Liraglutide treatment sustains neuronal glycolysis and prevents hyperinsulinemia‐induced neuronal senescence

Abstract Background We previously reported hyperinsulinemia during prediabetes could lead to neuronal insulin resistance and cell cycle‐induced senescence. These findings offer a direct connection between peripheral hyperinsulinemia, as found in prediabetes, age‐related neurodegeneration and cognitive decline. Here we attempted to investigate if Liraglutide‐the FDA approved diabetes drug‐can prevent insulin‐induced senescence in neurons. Method Toxicity and optimal treatment strategies were first performed in primary neuronal culture (n=9). After that, optimal dosages of Liraglutide was co‐treated with long‐lasting insulin glargine for 72 hours. A series of post‐treatment biochemical, immunocytochemistry and electrophysiology analyses were performed.

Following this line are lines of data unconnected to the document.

(* ===== verification/ProducerDemo.v ===== *)
(** * ProducerDemo: a witness at work

    The node of NodeDemo with the witness plugin: the witnesses of ProducerSpec. *)

From S2P Require Import Prelude FcLib Tables Config Asset Names Authority Operations Transaction Block ForkDb ForkSpec BlockLog Reward Objects Ledger Invariants Supply Evaluators Conservation Demo Preservation LedgerSpec Payout Schedule ScheduleSpec Blocks BlocksSpec ChainSpec Node NodeSpec NodeDemo Utilities Producer ProducerSpec.

(** In the first rounds the last irreversible block is 21 blocks behind the head. *)
Section early.
Context `{FC : FcLib} `{ENV : EvalEnv} `{CR : Crypto} `{BL : BlockLib} `{CP : ChainParams}
  `{HF : Hardforks} `{BP : BlockPack} `{SG : Signing}.

Lemma early_lib s b :
  clock_of s = block_clock b → 21 < block_num b < 30 →
  wp update_last_irreversible_block (λ _ s', lib_of s' = block_num b - 21) s.
Proof.
  unfold clock_of, block_clock. intros Ec Hb. injection Ec as _ En _.
  unfold update_last_irreversible_block, head_block_num. wp_step. wp_step. rewrite En.
  rewrite (proj2 (Z.ltb_lt _ WLS_START_MINER_VOTING_BLOCK)) by (unfold WLS_START_MINER_VOTING_BLOCK; lia).
  apply wp_modify_gpo. intros g Hg. rewrite (proj2 (Z.ltb_lt WLS_MAX_WITNESSES _)) in Hg by (unfold WLS_MAX_WITNESSES; lia).
  injection Hg as <-. unfold lib_of. cbn. apply wrap_small. unfold WLS_MAX_WITNESSES. lia.
Qed.
Lemma early_head_lib skip b s :
  21 < block_num b < 30 → wp (apply_block_head skip b) (λ _ s', lib_of s' = block_num b - 21) s.
Proof.
  intros Hb. unfold apply_block_head.
  do 10 (wp_step; apply (wp_mono _ _ _ _ (wp_any _ _)); intros ? ? _).
  wp_step. eapply wp_mono; [apply update_global_clock|]. intros ? s1 H1. cbv beta in H1.
  assert (stable same_clock (update_signing_witness a0.1 b)) as Hm by (unfold update_signing_witness; stable ltac:(unfold same_clock, clock_of; bind_oks; simpl in *; congruence)).
  wp_step. eapply wp_mono; [apply Hm|]. unfold same_clock. intros ? s2 H2. apply early_lib; [congruence|done].
Qed.
Lemma early_reversible n :
  numbered n → 20 < head_num_of n < 29 → head_num_of n - 20 <= revision n → next_reversible n.
Proof.
  intros Hn Hh Hr skip b Hb k s _ E. pose proof (next_block_num n b Hn Hb) as Hnum.
  rewrite (wp_ok _ _ _ _ _ (early_head_lib k b (state n) ltac:(lia)) E). lia.
Qed.
End early.

#[local] Existing Instances fc_ref demo_env demo_crypto block_ref demo_params demo_signing.

Definition demo_producer : witness_plugin :=
  WitnessPlugin busy_node false 0 node_flags {[1 := 1]} {["initminer"%string]} true None [].
Definition first_slot : Z := get_slot_time 1 young_chain.
(** 300 ms before the slot. *)
Definition clock : Z := first_slot * 1000000 - 300000.
Definition producing : result block_production_condition * witness_plugin := maybe_produce_block clock demo_producer.
Lemma demo_produces : producing.1 = Ok produced.
Proof. vm_compute. reflexivity. Qed.
Lemma producing_run : maybe_produce_block clock demo_producer = (Ok produced, producing.2).
Proof. apply pair_fst, demo_produces. Qed.
Lemma demo_numbered : numbered (clear_pending busy_node).
Proof. vm_compute. split; [reflexivity|split; [discriminate|reflexivity]]. Qed.
Lemma demo_head_ready : head_ready (clear_pending busy_node).
Proof.
  exists (new_item head_block). split; [exists 0%nat; vm_compute; split; reflexivity|]. left. vm_compute. discriminate.
Qed.
Lemma demo_ready : prod_ready demo_producer.
Proof. exact (conj busy_node_ok (conj demo_head_ready demo_numbered)). Qed.
Lemma demo_next_reversible : next_reversible (clear_pending (database demo_producer)).
Proof. apply early_reversible; [exact demo_numbered|vm_compute; split; reflexivity|vm_compute; discriminate]. Qed.
Lemma demo_clock : nearest_second clock + 3 < 2 ^ 32 ∧ nearest_second clock = first_slot.
Proof. vm_compute. split; reflexivity. Qed.
Lemma demo_later : nearest_second (clock + 1500000) < 3 * (nearest_second clock / 3 + 1).
Proof. vm_compute. reflexivity. Qed.

Lemma one_block_per_slot_witness :
  ∃ b, broadcasts producing.2 = [b] ∧ timestamp b = first_slot ∧
    maybe_produce_block (clock + 1500000) producing.2 = (Ok not_time_yet, producing.2).
Proof.
  destruct (one_block_per_slot clock demo_producer producing.2 demo_ready demo_next_reversible (proj1 demo_clock) producing_run)
    as (b & k & H1 & _ & _ & _ & _ & H2 & H3).
  exists b. split; [exact H1|]. split; [rewrite H2; exact (proj2 demo_clock)|]. apply H3. rewrite H2. exact demo_later.
Defined.

Lemma demo_may_produce : may_produce (nearest_second clock) demo_producer "initminer" 1.
Proof.
  unfold may_produce. split_and!; [vm_compute; discriminate|vm_compute; reflexivity|eexists; split; vm_compute; reflexivity|..].
  - change ("initminer"%string ∈ ({["initminer"%string]} : gset string)). set_solver.
  - eexists. split; vm_compute; reflexivity.
  - vm_compute. discriminate.
Qed.
Lemma demo_synced : synced (nearest_second clock) demo_producer.
Proof. right. vm_compute. discriminate. Qed.
Lemma produced_on_schedule_witness :
  maybe_produce_block clock demo_producer =
    attempts 2 (nearest_second clock) "initminer" 1 (set_block_production true demo_producer).
Proof. apply (produced_on_schedule clock demo_producer); [exact demo_synced|exact demo_may_produce]. Defined.

Lemma production_loop_goes_on_witness :
  match block_production_loop clock clock clock demo_producer with
  | (Ok _, p') => ∃ wakeup, _block_production_task p' = Some wakeup ∧ wakeup mod 1000000 = 0 ∧
      clock + 50000 <= wakeup < clock + 1050000
  | (Err e, _) => e = undefined_behaviour ∨ e = out_of_fuel
  end.
Proof. apply production_loop_goes_on. vm_compute. discriminate. Defined.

Result Liraglutide treatment did not reveal toxicity to neurons even at micro‐molar dosage. Liraglutide co‐treatment with insulin substantially preserved glycolysis capacity in primary neuronal cultures. Initiation of drug treatment prior or simultaneously with insulin revealed almost equal protective on neurite morphology; synaptic protein abundance and distribution; electrophysiology properties and be able to suppress cell‐cycle associated senescence. Conclusion Liraglutide effectively prevents the entire range of structural and functional abnormalities in neurons induced by chronic exposure of insulin.